WORK REQUEST —
When the line containing "(* ===== verification/Reorg.v ===== *)" is found in the data below, copy it and each line after it through the line containing "votes, tickets and", exactly and with no others.

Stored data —
________________________________________

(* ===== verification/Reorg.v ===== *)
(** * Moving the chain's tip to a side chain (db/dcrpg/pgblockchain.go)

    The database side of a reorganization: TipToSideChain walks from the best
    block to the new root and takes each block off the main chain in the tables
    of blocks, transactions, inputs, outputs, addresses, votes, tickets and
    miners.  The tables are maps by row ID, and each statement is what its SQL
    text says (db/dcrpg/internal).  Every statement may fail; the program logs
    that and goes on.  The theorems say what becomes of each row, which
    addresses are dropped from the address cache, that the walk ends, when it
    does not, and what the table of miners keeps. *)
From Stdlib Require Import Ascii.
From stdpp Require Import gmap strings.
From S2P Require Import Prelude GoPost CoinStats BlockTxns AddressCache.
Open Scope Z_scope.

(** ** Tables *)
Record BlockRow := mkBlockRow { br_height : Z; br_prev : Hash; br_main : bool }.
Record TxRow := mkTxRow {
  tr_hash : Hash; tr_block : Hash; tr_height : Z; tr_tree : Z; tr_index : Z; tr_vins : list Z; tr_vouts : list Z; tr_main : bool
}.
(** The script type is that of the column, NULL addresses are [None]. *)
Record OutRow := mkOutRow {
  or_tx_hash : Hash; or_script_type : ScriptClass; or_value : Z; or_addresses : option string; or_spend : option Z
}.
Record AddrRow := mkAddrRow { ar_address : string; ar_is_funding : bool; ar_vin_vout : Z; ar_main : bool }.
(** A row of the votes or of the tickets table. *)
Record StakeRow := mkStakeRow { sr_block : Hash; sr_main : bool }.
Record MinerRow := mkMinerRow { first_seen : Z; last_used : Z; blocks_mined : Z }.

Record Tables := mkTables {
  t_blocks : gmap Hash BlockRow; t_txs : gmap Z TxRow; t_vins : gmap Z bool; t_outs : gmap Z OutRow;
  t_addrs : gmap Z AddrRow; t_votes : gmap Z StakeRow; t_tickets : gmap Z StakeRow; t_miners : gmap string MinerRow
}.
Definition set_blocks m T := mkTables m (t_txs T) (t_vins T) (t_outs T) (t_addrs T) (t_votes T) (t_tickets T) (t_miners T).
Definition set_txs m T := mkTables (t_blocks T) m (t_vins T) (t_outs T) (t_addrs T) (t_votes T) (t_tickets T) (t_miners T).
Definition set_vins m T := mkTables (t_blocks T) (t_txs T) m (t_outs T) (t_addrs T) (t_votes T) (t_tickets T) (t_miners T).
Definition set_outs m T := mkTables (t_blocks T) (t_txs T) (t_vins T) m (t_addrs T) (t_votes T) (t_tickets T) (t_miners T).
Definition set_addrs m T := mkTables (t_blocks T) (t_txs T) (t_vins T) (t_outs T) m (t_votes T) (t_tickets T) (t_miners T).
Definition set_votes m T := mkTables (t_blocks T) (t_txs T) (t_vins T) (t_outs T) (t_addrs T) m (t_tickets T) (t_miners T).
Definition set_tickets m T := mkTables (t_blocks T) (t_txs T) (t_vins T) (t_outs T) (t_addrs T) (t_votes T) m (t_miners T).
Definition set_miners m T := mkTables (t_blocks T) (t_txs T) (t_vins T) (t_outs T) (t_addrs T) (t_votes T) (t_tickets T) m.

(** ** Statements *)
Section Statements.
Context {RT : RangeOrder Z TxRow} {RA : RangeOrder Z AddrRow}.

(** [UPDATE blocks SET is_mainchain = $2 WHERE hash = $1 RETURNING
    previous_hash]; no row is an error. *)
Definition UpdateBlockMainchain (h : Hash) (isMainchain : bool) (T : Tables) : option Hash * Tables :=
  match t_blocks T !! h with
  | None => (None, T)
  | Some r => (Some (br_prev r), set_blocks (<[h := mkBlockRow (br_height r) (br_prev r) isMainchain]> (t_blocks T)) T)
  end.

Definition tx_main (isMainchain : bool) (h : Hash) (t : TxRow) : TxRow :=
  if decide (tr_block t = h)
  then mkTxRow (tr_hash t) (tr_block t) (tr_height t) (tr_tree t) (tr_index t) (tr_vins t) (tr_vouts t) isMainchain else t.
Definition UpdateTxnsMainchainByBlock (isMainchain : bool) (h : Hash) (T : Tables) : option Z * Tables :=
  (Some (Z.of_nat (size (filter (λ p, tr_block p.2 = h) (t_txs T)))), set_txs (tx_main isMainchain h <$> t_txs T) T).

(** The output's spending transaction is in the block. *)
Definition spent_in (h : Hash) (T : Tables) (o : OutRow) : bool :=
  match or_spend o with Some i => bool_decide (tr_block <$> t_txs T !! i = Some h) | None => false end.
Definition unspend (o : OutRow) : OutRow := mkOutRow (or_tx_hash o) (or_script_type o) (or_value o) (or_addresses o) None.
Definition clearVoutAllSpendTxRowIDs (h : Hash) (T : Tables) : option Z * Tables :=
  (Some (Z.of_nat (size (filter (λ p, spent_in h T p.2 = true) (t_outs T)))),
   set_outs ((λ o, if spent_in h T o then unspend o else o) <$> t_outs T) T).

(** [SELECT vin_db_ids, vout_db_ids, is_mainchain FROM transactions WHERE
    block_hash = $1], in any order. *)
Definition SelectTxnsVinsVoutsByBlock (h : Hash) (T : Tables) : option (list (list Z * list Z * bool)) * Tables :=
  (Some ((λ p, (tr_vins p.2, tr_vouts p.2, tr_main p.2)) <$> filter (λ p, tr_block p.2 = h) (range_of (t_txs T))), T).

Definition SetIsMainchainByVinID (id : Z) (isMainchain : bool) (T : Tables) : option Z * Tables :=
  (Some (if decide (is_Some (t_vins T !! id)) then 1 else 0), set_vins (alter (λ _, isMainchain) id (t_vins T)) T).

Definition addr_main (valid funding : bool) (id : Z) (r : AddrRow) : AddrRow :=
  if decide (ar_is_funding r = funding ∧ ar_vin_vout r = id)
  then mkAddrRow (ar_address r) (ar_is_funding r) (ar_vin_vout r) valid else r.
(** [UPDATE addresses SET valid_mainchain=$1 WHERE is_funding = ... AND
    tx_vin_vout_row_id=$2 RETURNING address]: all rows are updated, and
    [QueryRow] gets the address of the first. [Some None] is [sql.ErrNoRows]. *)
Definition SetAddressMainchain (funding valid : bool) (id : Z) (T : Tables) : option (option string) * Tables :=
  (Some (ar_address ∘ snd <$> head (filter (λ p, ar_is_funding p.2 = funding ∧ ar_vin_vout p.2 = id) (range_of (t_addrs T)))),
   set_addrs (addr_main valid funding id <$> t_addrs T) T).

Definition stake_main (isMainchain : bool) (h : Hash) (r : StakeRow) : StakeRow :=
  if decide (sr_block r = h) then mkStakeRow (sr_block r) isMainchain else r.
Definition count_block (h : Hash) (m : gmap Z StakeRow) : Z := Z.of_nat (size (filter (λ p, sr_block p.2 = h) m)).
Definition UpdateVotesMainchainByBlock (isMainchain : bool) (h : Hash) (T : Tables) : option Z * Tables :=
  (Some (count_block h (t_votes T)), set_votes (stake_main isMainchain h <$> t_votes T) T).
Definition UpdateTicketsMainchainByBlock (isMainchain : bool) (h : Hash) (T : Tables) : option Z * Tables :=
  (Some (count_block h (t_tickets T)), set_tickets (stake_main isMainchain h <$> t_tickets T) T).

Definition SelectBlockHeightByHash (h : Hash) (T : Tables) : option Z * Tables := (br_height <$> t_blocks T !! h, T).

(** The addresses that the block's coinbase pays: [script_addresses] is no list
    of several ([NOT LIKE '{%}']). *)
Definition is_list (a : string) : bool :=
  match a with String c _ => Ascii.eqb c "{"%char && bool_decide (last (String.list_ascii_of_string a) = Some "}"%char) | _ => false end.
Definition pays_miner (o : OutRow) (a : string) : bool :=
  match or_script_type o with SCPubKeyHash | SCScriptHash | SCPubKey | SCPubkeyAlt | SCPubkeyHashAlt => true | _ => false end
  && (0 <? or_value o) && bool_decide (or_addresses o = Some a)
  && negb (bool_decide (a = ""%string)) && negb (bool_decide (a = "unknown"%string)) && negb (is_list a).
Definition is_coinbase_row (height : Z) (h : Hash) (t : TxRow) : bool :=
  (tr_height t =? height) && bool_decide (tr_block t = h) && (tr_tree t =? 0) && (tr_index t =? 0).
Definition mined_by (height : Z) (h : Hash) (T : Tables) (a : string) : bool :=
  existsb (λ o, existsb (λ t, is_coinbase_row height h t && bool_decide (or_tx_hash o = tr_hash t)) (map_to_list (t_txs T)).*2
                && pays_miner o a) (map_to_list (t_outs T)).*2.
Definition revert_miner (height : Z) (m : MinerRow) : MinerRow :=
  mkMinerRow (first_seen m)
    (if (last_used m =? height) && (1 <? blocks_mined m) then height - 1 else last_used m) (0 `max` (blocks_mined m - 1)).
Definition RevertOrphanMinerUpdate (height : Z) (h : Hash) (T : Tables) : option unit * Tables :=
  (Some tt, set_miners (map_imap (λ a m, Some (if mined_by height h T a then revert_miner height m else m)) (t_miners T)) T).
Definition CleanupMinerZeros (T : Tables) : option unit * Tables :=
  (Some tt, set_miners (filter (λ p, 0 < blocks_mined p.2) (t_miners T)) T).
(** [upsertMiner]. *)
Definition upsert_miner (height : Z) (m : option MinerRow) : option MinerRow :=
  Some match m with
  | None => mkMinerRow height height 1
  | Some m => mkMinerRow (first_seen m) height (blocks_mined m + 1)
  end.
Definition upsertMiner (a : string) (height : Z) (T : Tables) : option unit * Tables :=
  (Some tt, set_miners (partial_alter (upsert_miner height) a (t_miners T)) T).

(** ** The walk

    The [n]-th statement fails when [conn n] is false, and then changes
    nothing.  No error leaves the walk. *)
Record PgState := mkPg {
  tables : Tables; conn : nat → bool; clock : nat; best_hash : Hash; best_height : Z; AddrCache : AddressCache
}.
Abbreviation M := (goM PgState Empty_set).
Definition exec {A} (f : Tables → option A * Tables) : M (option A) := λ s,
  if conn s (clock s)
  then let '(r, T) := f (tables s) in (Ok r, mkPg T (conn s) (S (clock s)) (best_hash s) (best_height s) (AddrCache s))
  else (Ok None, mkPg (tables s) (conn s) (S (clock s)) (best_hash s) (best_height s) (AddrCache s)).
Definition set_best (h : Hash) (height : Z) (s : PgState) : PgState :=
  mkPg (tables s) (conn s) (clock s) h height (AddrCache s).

________________________________________

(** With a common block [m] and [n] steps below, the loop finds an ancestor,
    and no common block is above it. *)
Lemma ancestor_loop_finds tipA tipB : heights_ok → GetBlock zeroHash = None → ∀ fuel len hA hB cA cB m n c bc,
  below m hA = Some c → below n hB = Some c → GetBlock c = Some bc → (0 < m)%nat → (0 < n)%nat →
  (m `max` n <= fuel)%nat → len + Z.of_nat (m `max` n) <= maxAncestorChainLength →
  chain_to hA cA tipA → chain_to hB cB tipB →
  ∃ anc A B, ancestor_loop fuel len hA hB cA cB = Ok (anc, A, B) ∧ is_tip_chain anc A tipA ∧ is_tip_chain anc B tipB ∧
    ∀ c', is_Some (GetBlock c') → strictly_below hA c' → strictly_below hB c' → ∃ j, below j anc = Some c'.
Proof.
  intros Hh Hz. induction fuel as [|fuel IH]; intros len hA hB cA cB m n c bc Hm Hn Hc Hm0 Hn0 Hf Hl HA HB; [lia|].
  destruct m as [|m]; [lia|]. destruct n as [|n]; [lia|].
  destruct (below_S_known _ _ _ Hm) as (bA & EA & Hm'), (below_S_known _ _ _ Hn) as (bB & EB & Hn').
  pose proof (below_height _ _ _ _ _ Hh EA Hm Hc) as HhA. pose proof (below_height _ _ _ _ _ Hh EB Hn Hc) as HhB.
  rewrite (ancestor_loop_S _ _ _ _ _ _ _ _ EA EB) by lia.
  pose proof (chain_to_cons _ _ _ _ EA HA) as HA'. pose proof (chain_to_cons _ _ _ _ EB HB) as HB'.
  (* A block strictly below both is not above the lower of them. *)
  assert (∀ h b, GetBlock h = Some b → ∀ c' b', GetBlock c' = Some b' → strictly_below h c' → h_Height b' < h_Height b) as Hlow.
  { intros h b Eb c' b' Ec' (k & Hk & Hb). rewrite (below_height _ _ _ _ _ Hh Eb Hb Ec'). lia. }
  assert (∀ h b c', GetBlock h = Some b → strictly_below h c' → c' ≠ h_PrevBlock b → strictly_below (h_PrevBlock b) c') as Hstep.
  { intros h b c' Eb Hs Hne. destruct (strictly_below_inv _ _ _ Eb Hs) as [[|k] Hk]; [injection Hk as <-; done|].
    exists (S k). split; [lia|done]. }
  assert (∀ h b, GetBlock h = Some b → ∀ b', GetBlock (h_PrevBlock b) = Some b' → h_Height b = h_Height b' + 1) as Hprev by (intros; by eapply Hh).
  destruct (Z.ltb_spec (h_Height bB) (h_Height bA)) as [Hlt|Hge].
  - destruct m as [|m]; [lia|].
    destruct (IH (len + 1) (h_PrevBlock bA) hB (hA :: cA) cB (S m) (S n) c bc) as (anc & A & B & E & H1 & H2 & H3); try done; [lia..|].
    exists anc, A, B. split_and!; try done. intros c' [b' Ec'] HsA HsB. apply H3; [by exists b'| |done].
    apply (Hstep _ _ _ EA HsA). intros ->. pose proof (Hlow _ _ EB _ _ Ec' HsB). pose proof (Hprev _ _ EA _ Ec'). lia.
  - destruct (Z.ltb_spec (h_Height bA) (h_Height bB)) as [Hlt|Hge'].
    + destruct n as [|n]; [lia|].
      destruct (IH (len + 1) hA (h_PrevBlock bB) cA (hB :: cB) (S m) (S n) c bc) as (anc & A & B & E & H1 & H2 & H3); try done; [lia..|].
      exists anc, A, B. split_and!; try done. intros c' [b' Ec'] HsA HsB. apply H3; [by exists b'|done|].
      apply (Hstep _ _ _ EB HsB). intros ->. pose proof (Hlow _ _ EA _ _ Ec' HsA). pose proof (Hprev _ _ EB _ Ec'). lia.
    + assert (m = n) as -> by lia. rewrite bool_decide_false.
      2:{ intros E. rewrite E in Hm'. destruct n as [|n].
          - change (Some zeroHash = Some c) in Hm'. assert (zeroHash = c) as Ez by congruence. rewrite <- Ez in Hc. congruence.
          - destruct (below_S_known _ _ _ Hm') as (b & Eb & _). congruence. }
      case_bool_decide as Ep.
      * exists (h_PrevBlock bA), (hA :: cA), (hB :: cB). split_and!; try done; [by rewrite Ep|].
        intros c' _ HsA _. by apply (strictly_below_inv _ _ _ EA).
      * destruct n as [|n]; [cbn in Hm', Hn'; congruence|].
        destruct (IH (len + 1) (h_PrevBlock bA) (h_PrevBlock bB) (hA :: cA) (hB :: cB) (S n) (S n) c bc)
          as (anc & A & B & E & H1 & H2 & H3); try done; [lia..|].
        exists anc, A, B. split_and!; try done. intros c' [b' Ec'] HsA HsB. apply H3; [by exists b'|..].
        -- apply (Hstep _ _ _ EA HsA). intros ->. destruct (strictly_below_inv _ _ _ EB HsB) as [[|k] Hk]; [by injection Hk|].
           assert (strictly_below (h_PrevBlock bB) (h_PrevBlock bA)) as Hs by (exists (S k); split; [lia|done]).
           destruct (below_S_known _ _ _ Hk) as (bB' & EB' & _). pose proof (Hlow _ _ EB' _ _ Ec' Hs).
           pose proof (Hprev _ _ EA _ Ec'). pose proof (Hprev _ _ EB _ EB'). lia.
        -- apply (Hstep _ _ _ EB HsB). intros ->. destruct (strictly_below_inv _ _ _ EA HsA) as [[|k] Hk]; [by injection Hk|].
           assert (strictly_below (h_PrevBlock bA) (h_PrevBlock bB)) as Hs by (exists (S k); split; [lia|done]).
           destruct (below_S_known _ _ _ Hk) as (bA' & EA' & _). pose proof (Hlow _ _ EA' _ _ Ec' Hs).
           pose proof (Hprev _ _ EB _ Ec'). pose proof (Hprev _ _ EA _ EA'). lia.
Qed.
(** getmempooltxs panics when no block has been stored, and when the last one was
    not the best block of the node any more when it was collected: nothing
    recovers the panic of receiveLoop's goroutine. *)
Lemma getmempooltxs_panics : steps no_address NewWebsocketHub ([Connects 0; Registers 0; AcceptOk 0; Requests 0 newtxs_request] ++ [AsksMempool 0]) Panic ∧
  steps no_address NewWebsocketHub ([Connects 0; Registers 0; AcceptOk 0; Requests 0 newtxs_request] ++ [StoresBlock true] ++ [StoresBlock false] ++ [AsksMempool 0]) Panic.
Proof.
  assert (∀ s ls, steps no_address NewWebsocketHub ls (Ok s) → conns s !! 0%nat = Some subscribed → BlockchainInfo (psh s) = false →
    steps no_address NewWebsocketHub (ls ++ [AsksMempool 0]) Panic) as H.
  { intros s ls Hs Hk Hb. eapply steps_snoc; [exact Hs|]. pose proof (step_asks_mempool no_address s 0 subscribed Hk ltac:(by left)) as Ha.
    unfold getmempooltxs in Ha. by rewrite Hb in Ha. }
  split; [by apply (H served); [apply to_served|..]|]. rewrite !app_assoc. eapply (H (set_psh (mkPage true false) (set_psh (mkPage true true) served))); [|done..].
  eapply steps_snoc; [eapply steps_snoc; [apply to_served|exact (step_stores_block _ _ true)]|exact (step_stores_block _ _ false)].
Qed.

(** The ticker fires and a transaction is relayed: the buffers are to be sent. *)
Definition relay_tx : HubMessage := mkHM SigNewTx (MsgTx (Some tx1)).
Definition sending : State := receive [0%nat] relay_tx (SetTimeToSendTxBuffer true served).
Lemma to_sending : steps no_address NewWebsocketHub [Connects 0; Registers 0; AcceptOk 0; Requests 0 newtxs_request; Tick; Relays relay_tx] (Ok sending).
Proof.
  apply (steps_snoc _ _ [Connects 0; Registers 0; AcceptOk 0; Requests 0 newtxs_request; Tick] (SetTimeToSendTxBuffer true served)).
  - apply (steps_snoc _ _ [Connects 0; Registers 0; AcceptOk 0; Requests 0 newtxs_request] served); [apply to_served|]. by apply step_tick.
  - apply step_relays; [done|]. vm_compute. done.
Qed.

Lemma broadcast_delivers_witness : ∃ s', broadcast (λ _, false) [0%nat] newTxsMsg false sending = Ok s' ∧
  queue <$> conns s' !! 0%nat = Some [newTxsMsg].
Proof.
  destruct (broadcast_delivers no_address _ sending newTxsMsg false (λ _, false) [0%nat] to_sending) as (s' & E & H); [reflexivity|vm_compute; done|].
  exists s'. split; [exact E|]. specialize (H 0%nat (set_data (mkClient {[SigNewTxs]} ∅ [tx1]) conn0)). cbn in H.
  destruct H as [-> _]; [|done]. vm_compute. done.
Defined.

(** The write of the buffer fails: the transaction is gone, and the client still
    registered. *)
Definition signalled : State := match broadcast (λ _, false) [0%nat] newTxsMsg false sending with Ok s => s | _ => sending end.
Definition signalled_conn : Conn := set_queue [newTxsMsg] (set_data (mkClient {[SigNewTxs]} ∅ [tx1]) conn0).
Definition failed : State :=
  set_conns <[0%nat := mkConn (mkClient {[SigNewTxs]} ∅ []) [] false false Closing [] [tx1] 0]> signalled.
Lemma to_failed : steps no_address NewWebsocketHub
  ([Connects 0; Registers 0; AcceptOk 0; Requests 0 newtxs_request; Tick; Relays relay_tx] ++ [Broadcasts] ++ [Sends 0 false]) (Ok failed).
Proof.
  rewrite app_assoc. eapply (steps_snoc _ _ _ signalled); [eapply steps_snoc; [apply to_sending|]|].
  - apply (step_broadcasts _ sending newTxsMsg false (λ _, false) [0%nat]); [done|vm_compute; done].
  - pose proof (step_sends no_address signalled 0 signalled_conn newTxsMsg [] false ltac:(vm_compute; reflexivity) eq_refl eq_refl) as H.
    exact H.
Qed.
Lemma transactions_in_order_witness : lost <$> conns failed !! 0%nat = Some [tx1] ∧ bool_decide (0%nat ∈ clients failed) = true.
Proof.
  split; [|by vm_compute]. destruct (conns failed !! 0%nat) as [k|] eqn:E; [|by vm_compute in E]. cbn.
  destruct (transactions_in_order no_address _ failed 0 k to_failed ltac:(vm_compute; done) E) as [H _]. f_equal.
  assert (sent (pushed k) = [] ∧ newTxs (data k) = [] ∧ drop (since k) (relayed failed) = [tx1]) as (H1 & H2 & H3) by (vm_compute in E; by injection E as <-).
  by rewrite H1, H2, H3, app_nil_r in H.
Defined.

________________________________________

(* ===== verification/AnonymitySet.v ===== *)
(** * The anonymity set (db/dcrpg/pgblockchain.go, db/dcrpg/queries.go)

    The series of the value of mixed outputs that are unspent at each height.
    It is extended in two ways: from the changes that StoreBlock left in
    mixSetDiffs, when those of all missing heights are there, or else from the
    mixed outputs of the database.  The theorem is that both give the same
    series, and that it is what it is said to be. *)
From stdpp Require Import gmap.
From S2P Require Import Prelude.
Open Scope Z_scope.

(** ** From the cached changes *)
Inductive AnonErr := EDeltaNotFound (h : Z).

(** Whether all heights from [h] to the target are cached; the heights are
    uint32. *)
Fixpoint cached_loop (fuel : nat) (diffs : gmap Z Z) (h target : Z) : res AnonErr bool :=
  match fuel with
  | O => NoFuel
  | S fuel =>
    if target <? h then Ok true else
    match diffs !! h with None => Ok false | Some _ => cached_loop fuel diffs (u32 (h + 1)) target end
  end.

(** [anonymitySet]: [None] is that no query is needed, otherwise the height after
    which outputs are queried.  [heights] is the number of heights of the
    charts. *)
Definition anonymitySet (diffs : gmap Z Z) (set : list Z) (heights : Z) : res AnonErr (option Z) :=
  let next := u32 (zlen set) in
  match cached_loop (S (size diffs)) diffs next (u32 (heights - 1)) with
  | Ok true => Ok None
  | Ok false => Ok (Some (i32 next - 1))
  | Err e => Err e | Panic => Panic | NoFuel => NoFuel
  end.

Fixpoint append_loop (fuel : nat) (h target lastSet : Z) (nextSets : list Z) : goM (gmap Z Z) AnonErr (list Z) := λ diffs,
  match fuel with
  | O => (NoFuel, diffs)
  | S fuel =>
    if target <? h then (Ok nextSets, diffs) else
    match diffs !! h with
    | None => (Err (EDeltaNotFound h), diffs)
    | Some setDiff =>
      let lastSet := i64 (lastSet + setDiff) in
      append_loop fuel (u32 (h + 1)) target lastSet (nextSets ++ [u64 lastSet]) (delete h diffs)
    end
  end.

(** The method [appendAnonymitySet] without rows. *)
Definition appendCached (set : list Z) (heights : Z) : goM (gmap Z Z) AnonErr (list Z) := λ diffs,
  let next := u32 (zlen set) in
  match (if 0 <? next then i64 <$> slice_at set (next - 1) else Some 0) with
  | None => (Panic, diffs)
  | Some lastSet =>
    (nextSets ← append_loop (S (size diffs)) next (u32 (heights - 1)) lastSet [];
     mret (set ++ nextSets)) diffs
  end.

________________________________________

SOLUTION TO THIS EXERCISE —
(* ===== verification/Reorg.v ===== *)
(** * Moving the chain's tip to a side chain (db/dcrpg/pgblockchain.go)

    The database side of a reorganization: TipToSideChain walks from the best
    block to the new root and takes each block off the main chain in the tables
    of blocks, transactions, inputs, outputs, addresses, votes, tickets and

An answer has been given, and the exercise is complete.